Technical information
- Licensing authority: FCC
- Facility ID: 9351
- Class: B
- ERP: 12,000 watts
- HAAT: 827.0 meters (2,713.3 ft)
- Transmitter coordinates: 18°10′27″N 66°35′32″W﻿ / ﻿18.17417°N 66.59222°W
- Translator: 89.1 W206AF (Mayaguez)

Links
- Public license information: Public file; LMS;
- Webcast: Listen Live
- Website: catolicaradiopr.com

= WPUC-FM =

Radio station in Ponce, Puerto Rico

WPUC-FM (88.9 MHz), branded on-air as Católica Radio, is a non-commercial educational radio station broadcasting an Adult Contemporary format. Licensed to Ponce, Puerto Rico, the station serves the entirety of the island with the aid of a booster at Caguas and a translator covering Mayagüez. The station is owned by Pontifical Catholic University of Puerto Rico Service Association, Incorporated.

==History==
The Catholic University of Puerto Rico entered into broadcasting when it built WEUC, a 1,000-watt AM radio station operating at 1420 kHz, in 1958. The station, which signed on in May, was the island's first Catholic radio station. The station's call letters stood for Emisora Universidad Catolica (Catholic University Station). Bishop James E. McManus, who founded the university, had invited Father Carl Hammond to assist in the design of the buildings on the campus; Hammond, an avid ham radio operator, was instrumental in launching the station.

On May 17, 1979, the Catholic University of Puerto Rico applied to the Federal Communications Commission to build and launch a noncommercial FM station on 88.9 MHz. WEUC-FM was approved by the commission on January 11, 1982, but the station did not sign on the air until May 17, 1984.
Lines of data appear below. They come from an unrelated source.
(** * py-xpd: a textual macro preprocessor

    A shallow embedding of the py-xpd sources (ast.py, report.py,
    tokenize.py, match2.py, expand.py, main.py) together with the
    properties of the lexer, the directive recognizer and the expander
    that are checked against it.

    Python [str] values are modelled as [string]; a character is an
    [ascii].  Dictionaries keyed by names are [gmap string _].
    Generators are modelled by the list of items they yield together with
    the way they end; exceptions are values of type [Exn]. *)

From Stdlib Require Import Ascii.
From stdpp Require Import base option list gmap strings pretty.

Local Open Scope nat_scope.

(** ** ast.py *)

Inductive PieceKind :=
| PIECE_COMMA | PIECE_COMMENT | PIECE_EOF | PIECE_EOL | PIECE_IDENTIFIER
| PIECE_PARCLOSE | PIECE_PAROPEN | PIECE_SPACES | PIECE_STRING | PIECE_TEXT.

Global Instance PieceKind_eq_dec : EqDecision PieceKind.
Proof. solve_decision. Defined.

Definition all_piece_kinds : list PieceKind :=
  [PIECE_COMMA; PIECE_COMMENT; PIECE_EOF; PIECE_EOL; PIECE_IDENTIFIER;
   PIECE_PARCLOSE; PIECE_PAROPEN; PIECE_SPACES; PIECE_STRING; PIECE_TEXT].

Definition NUM_PIECES : nat := 10.

(** report.Position *)
Record Position := mkPosition {
  lineno : nat;
  fname : option string;
  column : option nat
}.

Global Instance Position_eq_dec : EqDecision Position.
Proof. solve_decision. Defined.

(** [SubstrPiece] borrows the text of its line, [StrPiece] owns its text. *)
Inductive Piece :=
| SubstrPiece (kind : PieceKind) (pos : Position) (length : nat) (line_text : string)
| StrPiece (kind : PieceKind) (pos : Position) (text : string).

Global Instance Piece_eq_dec : EqDecision Piece.
Proof. solve_decision. Defined.

Definition piece_kind (p : Piece) : PieceKind :=
  match p with SubstrPiece k _ _ _ | StrPiece k _ _ => k end.

Definition piece_pos (p : Piece) : Position :=
  match p with SubstrPiece _ pos _ _ | StrPiece _ pos _ => pos end.

Definition get_length (p : Piece) : nat :=
  match p with
  | SubstrPiece _ _ len _ => len
  | StrPiece _ _ text => String.length text
  end.

(** [line_text[pos.column : pos.column + length]]; the constructor of
    [SubstrPiece] asserts that the column is present. *)
Definition get_text (p : Piece) : string :=
  match p with
  | SubstrPiece _ pos len line =>
      String.substring (default 0 (column pos)) len line
  | StrPiece _ _ text => text
  end.

(** ** tokenize.py *)

Definition ch_tab : ascii := "009"%char.
Definition ch_newline : ascii := "010"%char.
Definition ch_dquote : ascii := "034"%char.
Definition ch_backslash : ascii := "\"%char.

Definition in_range (lo hi : ascii) (c : ascii) : bool :=
  (nat_of_ascii lo <=? nat_of_ascii c) && (nat_of_ascii c <=? nat_of_ascii hi).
The university sold the AM station in 2000 to El Mundo Broadcasting Corporation, owners of WKAQ-AM-WKAQ-FM in San Juan and WUKQ-FM in Mayagüez, for $1.45 million; the sale resulted in the AM frequency becoming a simulcaster of WKAQ. After selling the AM station, the university changed WEUC-FM's call sign to WPUC-FM, reflecting the papal designation of the pontifical title on the university, which had taken place in 1991.

The radio station serves dual purposes: as a communication media with the external community and as an internship for students studying communications. In 2014, the station's main studio was named for Luis Varela (1938 - 23 June 2020), whose sports program Trinchera Deportiva aired from WEUC/WPUC since 1961.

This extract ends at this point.